◆ **Task requirements**:
The data below must be repeated exactly. Leave nothing out.

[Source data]
########

(* ===== verification/Broker.v ===== *)
(** What the two message brokers' clients share: the environment a long-running
    loop talks to, the exponential back-off and the header carriers.

    A consumer loop never ends by itself, so it is modelled with the history of
    the calls it made: a [Trace] keeps every call with its answer, newest first,
    and the environment is a family of functions from that history to the next
    answer. The theorems quantify over every environment. *)

From stdpp Require Import base list strings.
From Stdlib Require Import ZArith Lia String.
From S2P Require Import Prelude Prog.

Section Trace.
Context {E : Type}.

(** A call answered by [answer], which sees the calls made before it. *)
Definition call {X} (answer : list E -> X) (event : X -> E) : prog (list E) X :=
  act (fun h => let x := answer h in (x, event x :: h)).

Lemma run_call {X} (answer : list E -> X) (event : X -> E) h :
  run (call answer event) h = (answer h, event (answer h) :: h).
Proof. reflexivity. Qed.
End Trace.

(** ** Back-off: 1 s, doubled after each wait, 30 s at most *)

Definition bo_init : Z := Second.
Definition bo_next (bo : Z) : Z :=
  if bo <? 30 * Second then
    let bo := wrap64 (bo * 2) in if 30 * Second <? bo then 30 * Second else bo
  else bo.

(** The wait after [n] waits in a row. *)
Definition backoff (n : nat) : Z := Z.min (2 ^ Z.of_nat n * Second) (30 * Second).

Lemma backoff_0 : backoff 0 = bo_init.
Proof. reflexivity. Qed.

Lemma backoff_S n : backoff (S n) = bo_next (backoff n).
Proof.
  unfold backoff, bo_next. rewrite Nat2Z.inj_succ, Z.pow_succ_r by lia.
  pose proof (Z.pow_pos_nonneg 2 (Z.of_nat n)) as Hp.
  assert (Hs : Second = 1000000000) by reflexivity. rewrite Hs.
  destruct (decide (2 ^ Z.of_nat n < 30)) as [Hlt | Hge].
  - rewrite (Z.min_l (2 ^ Z.of_nat n * 1000000000)) by lia.
    rewrite (proj2 (Z.ltb_lt _ _)) by lia. rewrite wrap64_id by (unfold in_int64; lia).
    destruct (Z.ltb_spec (30 * 1000000000) (2 ^ Z.of_nat n * 1000000000 * 2)); lia.
  - rewrite (Z.min_r (2 ^ Z.of_nat n * 1000000000)) by lia. rewrite Z.ltb_irrefl. lia.
Qed.

Lemma backoff_range n : Second <= backoff n <= 30 * Second.
Proof.
  unfold backoff. pose proof (Z.pow_pos_nonneg 2 (Z.of_nat n)).
  assert (Second = 1000000000) by reflexivity. lia.
Qed.

(** ** Loops

    [iterate turn n s]: at most [n] turns of a loop. A turn gives the next loop
    state, or what the loop returns. *)
Fixpoint iterate {W S R} (turn : S -> prog W (S + R)) (n : nat) (s : S) : prog W (S + R) :=
  match n with
  | O => Ret (inl s)
  | S k => let! r := turn s in match r with inl s' => iterate turn k s' | inr x => Ret (inr x) end
  end.

(** The invariant [I] of the loop head and the postcondition [J]. *)
Definition holds {W S R} (I : S -> W -> Prop) (J : R -> W -> Prop) (r : S + R) (w : W) : Prop :=
  match r with inl s => I s w | inr x => J x w end.

(** An invariant of the turns holds of the loop. *)
Lemma iterate_invariant {W S R} (turn : S -> prog W (S + R)) (I : S -> W -> Prop) (J : R -> W -> Prop)
    (Hturn : forall s w, I s w -> wp (turn s) (holds I J) w) :
  forall n s w, I s w -> wp (iterate turn n s) (holds I J) w.
Proof.
  induction n as [| n IH]; intros s w Hs; simpl; [by apply wp_ret |].
  apply wp_bind. eapply wp_mono; [by apply Hturn |]. intros [s' | x] w' H.
  - by apply IH.
  - by apply wp_ret.
Qed.

(** A loop whose every turn decreases a bound returns. *)
Lemma iterate_returns {W S R} (turn : S -> prog W (S + R)) (m : W -> nat)
    (Hturn : forall s w, wp (turn s) (holds (fun _ w' => (m w' < m w)%nat) (fun _ _ => True)) w) :
  forall n s w, (m w < n)%nat -> exists x, (run (iterate turn n s) w).1 = inr x.
Proof.
  induction n as [| n IH]; intros s w Hm; [lia |]. simpl. rewrite run_bind.
  pose proof (run_wp _ _ _ (Hturn s w)) as H. destruct (run (turn s) w) as [[s' | x] w'].
  - simpl in H. apply IH. lia.
  - by exists x.
Qed.

Lemma keeps_iterate {W S R} (J : W -> Prop) (turn : S -> prog W (S + R)) :
  (forall s, keeps J (turn s)) -> forall n s, keeps J (iterate turn n s).
Proof.
  intros Hturn. induction n as [| n IH]; intros s; simpl; [done |].
  apply keeps_bind; [apply Hturn |]. by intros [s' | x].
Qed.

########

◆ **Result for this exercise**:
(* ===== verification/Broker.v ===== *)
(** What the two message brokers' clients share: the environment a long-running
    loop talks to, the exponential back-off and the header carriers.

    A consumer loop never ends by itself, so it is modelled with the history of
    the calls it made: a [Trace] keeps every call with its answer, newest first,
    and the environment is a family of functions from that history to the next
    answer. The theorems quantify over every environment. *)

From stdpp Require Import base list strings.
From Stdlib Require Import ZArith Lia String.
From S2P Require Import Prelude Prog.

Section Trace.
Context {E : Type}.

(** A call answered by [answer], which sees the calls made before it. *)
Definition call {X} (answer : list E -> X) (event : X -> E) : prog (list E) X :=
  act (fun h => let x := answer h in (x, event x :: h)).

Lemma run_call {X} (answer : list E -> X) (event : X -> E) h :
  run (call answer event) h = (answer h, event (answer h) :: h).
Proof. reflexivity. Qed.
End Trace.

(** ** Back-off: 1 s, doubled after each wait, 30 s at most *)

Definition bo_init : Z := Second.
Definition bo_next (bo : Z) : Z :=
  if bo <? 30 * Second then
    let bo := wrap64 (bo * 2) in if 30 * Second <? bo then 30 * Second else bo
  else bo.

(** The wait after [n] waits in a row. *)
Definition backoff (n : nat) : Z := Z.min (2 ^ Z.of_nat n * Second) (30 * Second).

Lemma backoff_0 : backoff 0 = bo_init.
Proof. reflexivity. Qed.

Lemma backoff_S n : backoff (S n) = bo_next (backoff n).
Proof.
  unfold backoff, bo_next. rewrite Nat2Z.inj_succ, Z.pow_succ_r by lia.
  pose proof (Z.pow_pos_nonneg 2 (Z.of_nat n)) as Hp.
  assert (Hs : Second = 1000000000) by reflexivity. rewrite Hs.
  destruct (decide (2 ^ Z.of_nat n < 30)) as [Hlt | Hge].
  - rewrite (Z.min_l (2 ^ Z.of_nat n * 1000000000)) by lia.
    rewrite (proj2 (Z.ltb_lt _ _)) by lia. rewrite wrap64_id by (unfold in_int64; lia).
    destruct (Z.ltb_spec (30 * 1000000000) (2 ^ Z.of_nat n * 1000000000 * 2)); lia.
  - rewrite (Z.min_r (2 ^ Z.of_nat n * 1000000000)) by lia. rewrite Z.ltb_irrefl. lia.
Qed.

Lemma backoff_range n : Second <= backoff n <= 30 * Second.
Proof.
  unfold backoff. pose proof (Z.pow_pos_nonneg 2 (Z.of_nat n)).
  assert (Second = 1000000000) by reflexivity. lia.
Qed.

(** ** Loops

    [iterate turn n s]: at most [n] turns of a loop. A turn gives the next loop
    state, or what the loop returns. *)
Fixpoint iterate {W S R} (turn : S -> prog W (S + R)) (n : nat) (s : S) : prog W (S + R) :=
  match n with
  | O => Ret (inl s)
  | S k => let! r := turn s in match r with inl s' => iterate turn k s' | inr x => Ret (inr x) end
  end.

(** The invariant [I] of the loop head and the postcondition [J]. *)
Definition holds {W S R} (I : S -> W -> Prop) (J : R -> W -> Prop) (r : S + R) (w : W) : Prop :=
  match r with inl s => I s w | inr x => J x w end.

(** An invariant of the turns holds of the loop. *)
Lemma iterate_invariant {W S R} (turn : S -> prog W (S + R)) (I : S -> W -> Prop) (J : R -> W -> Prop)
    (Hturn : forall s w, I s w -> wp (turn s) (holds I J) w) :
  forall n s w, I s w -> wp (iterate turn n s) (holds I J) w.
Proof.
  induction n as [| n IH]; intros s w Hs; simpl; [by apply wp_ret |].
  apply wp_bind. eapply wp_mono; [by apply Hturn |]. intros [s' | x] w' H.
  - by apply IH.
  - by apply wp_ret.
Qed.

(** A loop whose every turn decreases a bound returns. *)
Lemma iterate_returns {W S R} (turn : S -> prog W (S + R)) (m : W -> nat)
    (Hturn : forall s w, wp (turn s) (holds (fun _ w' => (m w' < m w)%nat) (fun _ _ => True)) w) :
  forall n s w, (m w < n)%nat -> exists x, (run (iterate turn n s) w).1 = inr x.
Proof.
  induction n as [| n IH]; intros s w Hm; [lia |]. simpl. rewrite run_bind.
  pose proof (run_wp _ _ _ (Hturn s w)) as H. destruct (run (turn s) w) as [[s' | x] w'].
  - simpl in H. apply IH. lia.
  - by exists x.
Qed.

Lemma keeps_iterate {W S R} (J : W -> Prop) (turn : S -> prog W (S + R)) :
  (forall s, keeps J (turn s)) -> forall n s, keeps J (iterate turn n s).
Proof.
  intros Hturn. induction n as [| n IH]; intros s; simpl; [done |].
  apply keeps_bind; [apply Hturn |]. by intros [s' | x].
Qed.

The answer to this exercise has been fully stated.